WHAT THE EXERCISE ASKS: Report, in full, each line of the material below in which the string "Hready" occurs.

- Opening Delimiter -

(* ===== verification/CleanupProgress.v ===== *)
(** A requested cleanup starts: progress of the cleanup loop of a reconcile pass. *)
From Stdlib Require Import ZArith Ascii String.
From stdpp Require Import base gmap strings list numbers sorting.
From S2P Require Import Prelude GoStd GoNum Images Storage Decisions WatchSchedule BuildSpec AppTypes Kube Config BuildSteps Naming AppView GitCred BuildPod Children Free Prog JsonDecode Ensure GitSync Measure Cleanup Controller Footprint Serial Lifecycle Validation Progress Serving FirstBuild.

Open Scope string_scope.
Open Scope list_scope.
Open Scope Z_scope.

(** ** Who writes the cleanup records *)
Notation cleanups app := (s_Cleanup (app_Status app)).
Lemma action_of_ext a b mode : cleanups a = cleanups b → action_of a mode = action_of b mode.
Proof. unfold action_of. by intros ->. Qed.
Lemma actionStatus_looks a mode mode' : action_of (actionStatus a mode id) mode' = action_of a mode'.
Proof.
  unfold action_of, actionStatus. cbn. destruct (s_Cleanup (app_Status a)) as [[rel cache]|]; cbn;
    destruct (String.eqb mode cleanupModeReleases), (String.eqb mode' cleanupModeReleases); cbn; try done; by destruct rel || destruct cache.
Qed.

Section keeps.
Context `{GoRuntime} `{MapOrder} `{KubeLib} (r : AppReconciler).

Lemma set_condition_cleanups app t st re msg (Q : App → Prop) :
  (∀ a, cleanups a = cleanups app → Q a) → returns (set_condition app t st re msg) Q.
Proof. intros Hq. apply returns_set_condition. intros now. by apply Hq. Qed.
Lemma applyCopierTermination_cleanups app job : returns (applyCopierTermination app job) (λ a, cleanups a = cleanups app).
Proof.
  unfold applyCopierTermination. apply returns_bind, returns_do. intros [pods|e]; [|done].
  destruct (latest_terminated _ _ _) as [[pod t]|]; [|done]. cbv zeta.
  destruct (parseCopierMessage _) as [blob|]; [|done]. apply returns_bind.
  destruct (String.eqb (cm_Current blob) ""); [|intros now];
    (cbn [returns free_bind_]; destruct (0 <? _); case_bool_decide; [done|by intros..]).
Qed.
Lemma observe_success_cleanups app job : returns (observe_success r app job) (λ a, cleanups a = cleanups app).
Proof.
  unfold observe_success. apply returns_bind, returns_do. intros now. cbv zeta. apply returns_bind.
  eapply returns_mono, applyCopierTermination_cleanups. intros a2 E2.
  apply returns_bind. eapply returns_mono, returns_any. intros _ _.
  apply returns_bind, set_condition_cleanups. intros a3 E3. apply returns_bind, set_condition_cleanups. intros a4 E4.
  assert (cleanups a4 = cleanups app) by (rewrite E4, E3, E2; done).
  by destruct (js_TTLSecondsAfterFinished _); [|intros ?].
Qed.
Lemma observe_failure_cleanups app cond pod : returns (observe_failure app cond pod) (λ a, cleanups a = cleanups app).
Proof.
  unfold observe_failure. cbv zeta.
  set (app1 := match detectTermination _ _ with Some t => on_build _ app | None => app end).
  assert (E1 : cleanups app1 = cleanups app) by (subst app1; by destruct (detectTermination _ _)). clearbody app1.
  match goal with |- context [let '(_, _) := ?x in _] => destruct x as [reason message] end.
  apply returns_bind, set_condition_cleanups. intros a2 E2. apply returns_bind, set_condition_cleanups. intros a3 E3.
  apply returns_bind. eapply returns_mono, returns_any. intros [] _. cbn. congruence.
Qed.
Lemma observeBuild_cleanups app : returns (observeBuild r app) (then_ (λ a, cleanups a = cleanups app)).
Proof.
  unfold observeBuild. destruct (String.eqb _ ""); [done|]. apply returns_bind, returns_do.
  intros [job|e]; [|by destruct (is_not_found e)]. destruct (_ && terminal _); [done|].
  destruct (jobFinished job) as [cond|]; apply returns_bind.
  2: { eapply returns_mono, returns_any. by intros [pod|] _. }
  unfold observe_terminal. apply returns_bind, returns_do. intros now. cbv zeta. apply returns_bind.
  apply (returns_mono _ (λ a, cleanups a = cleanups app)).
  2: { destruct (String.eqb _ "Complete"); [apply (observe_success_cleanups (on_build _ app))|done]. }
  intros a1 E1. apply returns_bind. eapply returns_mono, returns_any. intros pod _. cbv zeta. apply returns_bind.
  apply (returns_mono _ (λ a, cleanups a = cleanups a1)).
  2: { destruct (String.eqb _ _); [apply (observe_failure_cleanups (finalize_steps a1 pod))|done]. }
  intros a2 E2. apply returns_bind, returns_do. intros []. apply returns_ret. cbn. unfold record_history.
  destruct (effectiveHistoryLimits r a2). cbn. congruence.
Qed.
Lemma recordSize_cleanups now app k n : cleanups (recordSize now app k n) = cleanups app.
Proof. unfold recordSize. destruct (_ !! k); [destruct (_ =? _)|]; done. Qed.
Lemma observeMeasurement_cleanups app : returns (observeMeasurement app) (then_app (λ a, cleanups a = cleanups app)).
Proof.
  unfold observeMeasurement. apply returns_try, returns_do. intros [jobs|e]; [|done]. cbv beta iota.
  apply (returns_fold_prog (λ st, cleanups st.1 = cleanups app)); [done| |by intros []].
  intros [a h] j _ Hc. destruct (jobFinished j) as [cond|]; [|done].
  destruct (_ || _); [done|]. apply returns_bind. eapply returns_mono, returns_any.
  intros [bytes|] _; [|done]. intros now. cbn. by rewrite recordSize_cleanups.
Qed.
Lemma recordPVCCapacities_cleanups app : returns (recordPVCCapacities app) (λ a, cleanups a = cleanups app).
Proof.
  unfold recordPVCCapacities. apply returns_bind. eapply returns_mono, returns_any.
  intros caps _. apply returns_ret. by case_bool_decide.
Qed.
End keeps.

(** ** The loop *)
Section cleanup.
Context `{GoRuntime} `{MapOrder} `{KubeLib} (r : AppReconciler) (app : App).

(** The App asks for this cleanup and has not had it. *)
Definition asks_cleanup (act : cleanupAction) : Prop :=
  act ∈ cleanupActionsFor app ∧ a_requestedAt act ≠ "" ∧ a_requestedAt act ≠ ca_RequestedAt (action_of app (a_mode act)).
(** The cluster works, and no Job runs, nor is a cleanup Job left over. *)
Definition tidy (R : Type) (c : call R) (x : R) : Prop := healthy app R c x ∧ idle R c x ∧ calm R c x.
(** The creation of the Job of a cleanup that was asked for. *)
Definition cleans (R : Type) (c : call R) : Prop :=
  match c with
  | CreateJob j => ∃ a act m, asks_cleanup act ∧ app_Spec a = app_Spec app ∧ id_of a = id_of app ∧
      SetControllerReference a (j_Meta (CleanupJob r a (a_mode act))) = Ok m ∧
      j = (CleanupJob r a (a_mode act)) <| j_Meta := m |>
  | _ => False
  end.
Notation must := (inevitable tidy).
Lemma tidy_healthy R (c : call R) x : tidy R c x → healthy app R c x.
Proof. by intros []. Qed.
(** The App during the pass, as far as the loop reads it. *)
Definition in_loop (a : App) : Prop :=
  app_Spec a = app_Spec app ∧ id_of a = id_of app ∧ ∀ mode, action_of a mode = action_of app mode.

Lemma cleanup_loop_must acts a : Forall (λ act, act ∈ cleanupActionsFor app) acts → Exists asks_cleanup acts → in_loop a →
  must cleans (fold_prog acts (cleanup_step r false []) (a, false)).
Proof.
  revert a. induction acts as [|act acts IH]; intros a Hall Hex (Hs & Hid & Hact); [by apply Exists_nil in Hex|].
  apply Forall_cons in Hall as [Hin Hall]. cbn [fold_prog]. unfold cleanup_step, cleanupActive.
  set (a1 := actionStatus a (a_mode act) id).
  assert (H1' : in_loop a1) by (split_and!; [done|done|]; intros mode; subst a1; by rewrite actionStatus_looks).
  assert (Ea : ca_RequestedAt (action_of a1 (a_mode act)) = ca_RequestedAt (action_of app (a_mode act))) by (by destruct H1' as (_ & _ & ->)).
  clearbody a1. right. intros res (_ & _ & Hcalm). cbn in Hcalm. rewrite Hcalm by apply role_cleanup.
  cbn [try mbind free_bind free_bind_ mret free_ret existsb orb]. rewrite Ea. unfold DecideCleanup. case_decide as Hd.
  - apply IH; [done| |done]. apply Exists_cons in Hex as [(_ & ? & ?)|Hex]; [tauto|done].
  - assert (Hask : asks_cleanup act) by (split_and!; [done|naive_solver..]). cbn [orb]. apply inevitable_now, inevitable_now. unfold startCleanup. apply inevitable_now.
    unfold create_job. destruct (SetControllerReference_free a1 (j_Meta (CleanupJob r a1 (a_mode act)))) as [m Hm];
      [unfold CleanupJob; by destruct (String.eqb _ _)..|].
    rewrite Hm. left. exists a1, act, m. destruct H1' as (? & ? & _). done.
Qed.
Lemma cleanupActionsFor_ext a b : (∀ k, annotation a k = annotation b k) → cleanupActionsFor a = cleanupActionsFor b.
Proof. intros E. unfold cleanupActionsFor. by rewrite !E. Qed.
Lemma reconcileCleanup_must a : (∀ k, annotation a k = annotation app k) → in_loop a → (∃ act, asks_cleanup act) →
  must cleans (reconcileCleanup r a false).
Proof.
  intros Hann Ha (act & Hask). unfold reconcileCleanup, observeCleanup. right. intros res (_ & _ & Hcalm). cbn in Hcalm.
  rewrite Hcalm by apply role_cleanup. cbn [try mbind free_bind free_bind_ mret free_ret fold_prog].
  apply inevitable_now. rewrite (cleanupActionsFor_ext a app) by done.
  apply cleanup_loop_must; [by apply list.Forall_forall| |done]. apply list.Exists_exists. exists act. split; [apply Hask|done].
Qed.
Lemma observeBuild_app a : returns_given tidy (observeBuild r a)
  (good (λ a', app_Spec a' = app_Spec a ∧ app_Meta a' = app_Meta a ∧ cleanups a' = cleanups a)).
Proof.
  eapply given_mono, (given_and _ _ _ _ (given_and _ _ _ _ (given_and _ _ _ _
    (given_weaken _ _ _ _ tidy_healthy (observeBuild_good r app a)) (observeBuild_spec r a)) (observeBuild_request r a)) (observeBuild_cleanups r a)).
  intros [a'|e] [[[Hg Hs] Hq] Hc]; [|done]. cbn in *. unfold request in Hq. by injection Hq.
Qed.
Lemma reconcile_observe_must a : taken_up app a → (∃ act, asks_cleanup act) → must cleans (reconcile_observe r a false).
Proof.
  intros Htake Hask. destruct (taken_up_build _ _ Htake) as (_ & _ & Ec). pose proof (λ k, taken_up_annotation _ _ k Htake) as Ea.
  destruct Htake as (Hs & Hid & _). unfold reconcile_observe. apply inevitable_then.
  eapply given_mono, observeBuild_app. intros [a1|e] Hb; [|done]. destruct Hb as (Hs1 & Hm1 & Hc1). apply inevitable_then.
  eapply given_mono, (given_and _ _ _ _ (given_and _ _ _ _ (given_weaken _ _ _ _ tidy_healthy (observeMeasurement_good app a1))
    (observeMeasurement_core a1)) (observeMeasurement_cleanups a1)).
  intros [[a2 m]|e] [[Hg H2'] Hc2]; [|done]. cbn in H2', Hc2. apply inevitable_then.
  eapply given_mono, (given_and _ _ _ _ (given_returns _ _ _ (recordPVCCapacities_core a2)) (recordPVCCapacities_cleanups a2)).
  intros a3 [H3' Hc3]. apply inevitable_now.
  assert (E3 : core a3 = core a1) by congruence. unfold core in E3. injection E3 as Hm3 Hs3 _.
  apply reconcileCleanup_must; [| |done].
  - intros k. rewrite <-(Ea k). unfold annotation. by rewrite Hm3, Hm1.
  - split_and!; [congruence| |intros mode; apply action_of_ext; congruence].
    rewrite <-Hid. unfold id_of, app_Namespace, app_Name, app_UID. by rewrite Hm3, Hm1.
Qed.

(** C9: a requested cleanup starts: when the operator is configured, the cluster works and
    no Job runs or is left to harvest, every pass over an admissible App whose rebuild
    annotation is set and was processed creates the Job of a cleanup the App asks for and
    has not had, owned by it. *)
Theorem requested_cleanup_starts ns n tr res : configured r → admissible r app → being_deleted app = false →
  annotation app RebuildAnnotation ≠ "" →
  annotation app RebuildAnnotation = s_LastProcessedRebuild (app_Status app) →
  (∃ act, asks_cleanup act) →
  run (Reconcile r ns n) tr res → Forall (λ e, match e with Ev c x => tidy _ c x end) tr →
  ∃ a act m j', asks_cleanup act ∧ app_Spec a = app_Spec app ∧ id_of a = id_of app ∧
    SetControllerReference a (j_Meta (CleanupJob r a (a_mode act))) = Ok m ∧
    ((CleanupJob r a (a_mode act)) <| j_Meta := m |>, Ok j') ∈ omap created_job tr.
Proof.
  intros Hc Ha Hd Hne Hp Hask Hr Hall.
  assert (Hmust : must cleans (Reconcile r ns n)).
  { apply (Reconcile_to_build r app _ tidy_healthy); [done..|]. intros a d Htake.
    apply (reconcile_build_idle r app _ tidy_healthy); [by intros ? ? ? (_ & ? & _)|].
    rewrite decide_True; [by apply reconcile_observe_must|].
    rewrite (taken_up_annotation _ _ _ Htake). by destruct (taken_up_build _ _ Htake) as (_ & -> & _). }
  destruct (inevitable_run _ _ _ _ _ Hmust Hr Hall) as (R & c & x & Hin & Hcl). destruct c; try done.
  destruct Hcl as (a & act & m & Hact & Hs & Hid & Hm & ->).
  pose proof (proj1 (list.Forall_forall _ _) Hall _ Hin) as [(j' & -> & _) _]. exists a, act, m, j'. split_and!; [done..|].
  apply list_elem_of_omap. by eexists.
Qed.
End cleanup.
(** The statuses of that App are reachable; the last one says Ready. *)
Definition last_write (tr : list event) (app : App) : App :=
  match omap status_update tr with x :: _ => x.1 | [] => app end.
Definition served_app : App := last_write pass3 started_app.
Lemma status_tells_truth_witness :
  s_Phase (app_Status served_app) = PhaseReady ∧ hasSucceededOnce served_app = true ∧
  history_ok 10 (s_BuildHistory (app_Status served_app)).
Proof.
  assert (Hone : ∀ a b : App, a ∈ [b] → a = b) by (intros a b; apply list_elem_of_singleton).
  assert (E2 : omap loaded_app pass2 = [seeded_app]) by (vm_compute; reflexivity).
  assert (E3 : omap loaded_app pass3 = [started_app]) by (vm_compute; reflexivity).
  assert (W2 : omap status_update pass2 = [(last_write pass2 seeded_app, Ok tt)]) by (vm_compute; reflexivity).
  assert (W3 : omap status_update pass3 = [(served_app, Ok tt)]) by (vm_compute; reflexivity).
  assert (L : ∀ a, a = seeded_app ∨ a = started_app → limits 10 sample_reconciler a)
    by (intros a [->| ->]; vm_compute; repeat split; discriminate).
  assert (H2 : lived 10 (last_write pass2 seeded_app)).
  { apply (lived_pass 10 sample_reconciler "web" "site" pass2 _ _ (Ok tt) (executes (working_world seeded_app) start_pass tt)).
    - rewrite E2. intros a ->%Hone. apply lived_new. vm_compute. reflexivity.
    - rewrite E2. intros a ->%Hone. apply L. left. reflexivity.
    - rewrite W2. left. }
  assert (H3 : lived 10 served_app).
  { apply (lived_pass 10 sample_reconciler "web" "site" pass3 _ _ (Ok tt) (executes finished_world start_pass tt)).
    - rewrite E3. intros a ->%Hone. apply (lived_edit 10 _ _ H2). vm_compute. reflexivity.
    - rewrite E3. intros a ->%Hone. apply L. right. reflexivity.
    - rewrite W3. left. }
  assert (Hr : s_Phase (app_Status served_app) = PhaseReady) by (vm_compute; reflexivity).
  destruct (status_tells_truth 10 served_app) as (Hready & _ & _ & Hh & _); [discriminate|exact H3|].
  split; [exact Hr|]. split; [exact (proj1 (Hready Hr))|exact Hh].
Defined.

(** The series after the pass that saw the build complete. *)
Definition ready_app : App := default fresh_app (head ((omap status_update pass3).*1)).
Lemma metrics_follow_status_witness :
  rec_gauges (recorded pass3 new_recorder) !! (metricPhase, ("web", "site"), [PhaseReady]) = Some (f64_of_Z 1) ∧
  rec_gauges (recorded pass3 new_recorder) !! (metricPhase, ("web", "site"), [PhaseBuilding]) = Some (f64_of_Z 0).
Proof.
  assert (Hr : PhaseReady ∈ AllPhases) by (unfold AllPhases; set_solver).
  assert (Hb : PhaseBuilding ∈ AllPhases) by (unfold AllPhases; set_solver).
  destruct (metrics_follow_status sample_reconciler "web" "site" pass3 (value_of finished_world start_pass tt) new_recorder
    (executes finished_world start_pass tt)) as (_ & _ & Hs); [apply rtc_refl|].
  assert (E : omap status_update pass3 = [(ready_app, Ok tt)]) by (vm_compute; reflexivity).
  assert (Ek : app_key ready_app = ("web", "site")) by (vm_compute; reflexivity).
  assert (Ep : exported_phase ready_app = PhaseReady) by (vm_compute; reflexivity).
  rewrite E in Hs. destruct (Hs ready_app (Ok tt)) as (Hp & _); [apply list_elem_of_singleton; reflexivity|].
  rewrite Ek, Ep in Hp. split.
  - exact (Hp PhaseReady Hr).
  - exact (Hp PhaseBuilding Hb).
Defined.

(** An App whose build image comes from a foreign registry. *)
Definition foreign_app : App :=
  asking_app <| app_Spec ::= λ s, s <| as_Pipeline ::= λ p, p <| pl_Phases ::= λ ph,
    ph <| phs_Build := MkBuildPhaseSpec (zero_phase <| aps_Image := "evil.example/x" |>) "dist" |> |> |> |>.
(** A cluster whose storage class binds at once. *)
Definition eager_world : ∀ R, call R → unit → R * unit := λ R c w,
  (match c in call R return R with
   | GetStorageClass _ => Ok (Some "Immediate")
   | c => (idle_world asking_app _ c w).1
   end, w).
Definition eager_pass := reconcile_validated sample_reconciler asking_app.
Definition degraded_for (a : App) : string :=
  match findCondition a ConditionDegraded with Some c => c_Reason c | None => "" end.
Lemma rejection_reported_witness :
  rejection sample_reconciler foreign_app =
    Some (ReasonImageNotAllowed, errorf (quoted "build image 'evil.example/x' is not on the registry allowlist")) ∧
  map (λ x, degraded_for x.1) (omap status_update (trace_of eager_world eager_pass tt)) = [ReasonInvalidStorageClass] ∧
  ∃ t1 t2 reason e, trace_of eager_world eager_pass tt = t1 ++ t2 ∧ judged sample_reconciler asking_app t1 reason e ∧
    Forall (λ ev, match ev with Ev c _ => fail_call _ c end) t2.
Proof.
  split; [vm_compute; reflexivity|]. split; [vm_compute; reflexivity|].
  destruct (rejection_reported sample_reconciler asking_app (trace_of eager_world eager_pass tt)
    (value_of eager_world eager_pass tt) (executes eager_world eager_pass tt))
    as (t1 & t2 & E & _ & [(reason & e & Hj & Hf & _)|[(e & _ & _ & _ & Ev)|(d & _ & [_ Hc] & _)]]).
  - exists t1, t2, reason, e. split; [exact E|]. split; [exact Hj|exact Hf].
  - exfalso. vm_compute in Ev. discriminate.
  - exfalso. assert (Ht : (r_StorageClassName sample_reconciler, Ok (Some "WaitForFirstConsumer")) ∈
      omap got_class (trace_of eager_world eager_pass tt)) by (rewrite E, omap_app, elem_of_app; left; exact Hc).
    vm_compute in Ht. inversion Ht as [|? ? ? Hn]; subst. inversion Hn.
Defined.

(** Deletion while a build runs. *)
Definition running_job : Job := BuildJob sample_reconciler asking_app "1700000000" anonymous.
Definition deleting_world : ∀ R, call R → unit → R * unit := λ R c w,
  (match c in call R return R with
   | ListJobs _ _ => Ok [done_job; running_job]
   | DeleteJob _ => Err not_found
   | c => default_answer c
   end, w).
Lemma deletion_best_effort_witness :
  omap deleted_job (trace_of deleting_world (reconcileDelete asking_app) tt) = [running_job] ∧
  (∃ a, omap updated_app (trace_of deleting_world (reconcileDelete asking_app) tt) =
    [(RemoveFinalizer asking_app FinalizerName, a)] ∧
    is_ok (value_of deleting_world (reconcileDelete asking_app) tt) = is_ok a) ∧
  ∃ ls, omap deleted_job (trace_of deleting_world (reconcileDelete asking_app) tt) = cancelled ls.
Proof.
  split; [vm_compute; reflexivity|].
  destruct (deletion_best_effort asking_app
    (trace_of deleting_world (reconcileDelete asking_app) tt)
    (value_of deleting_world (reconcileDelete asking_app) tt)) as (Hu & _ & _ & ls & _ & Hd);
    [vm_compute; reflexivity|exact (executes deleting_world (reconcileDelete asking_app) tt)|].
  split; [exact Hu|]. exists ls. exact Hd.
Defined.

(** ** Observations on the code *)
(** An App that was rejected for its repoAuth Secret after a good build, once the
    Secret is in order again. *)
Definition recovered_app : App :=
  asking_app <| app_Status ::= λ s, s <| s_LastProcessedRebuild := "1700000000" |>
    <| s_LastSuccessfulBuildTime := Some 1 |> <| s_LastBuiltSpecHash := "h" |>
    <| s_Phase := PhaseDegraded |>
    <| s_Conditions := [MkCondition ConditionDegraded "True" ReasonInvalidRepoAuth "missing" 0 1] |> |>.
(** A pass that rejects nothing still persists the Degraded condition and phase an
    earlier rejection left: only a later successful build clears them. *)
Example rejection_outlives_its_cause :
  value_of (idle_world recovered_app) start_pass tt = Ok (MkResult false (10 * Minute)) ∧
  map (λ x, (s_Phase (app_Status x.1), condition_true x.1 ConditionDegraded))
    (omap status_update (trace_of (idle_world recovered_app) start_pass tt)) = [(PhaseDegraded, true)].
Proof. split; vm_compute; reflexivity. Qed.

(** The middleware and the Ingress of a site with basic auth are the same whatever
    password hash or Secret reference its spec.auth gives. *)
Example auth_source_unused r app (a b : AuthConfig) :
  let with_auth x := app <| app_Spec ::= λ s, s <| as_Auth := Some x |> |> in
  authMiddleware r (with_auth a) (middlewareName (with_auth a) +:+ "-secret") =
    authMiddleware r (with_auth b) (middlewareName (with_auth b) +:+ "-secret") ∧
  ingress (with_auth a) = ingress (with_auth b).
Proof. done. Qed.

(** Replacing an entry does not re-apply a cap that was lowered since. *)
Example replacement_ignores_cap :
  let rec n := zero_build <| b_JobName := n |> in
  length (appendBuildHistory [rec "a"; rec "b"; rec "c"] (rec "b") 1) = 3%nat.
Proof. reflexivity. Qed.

- Closing Delimiter -

SOLUTION FOR THIS EXERCISE:
  destruct (status_tells_truth 10 served_app) as (Hready & _ & _ & Hh & _); [discriminate|exact H3|].
  split; [exact Hr|]. split; [exact (proj1 (Hready Hr))|exact Hh].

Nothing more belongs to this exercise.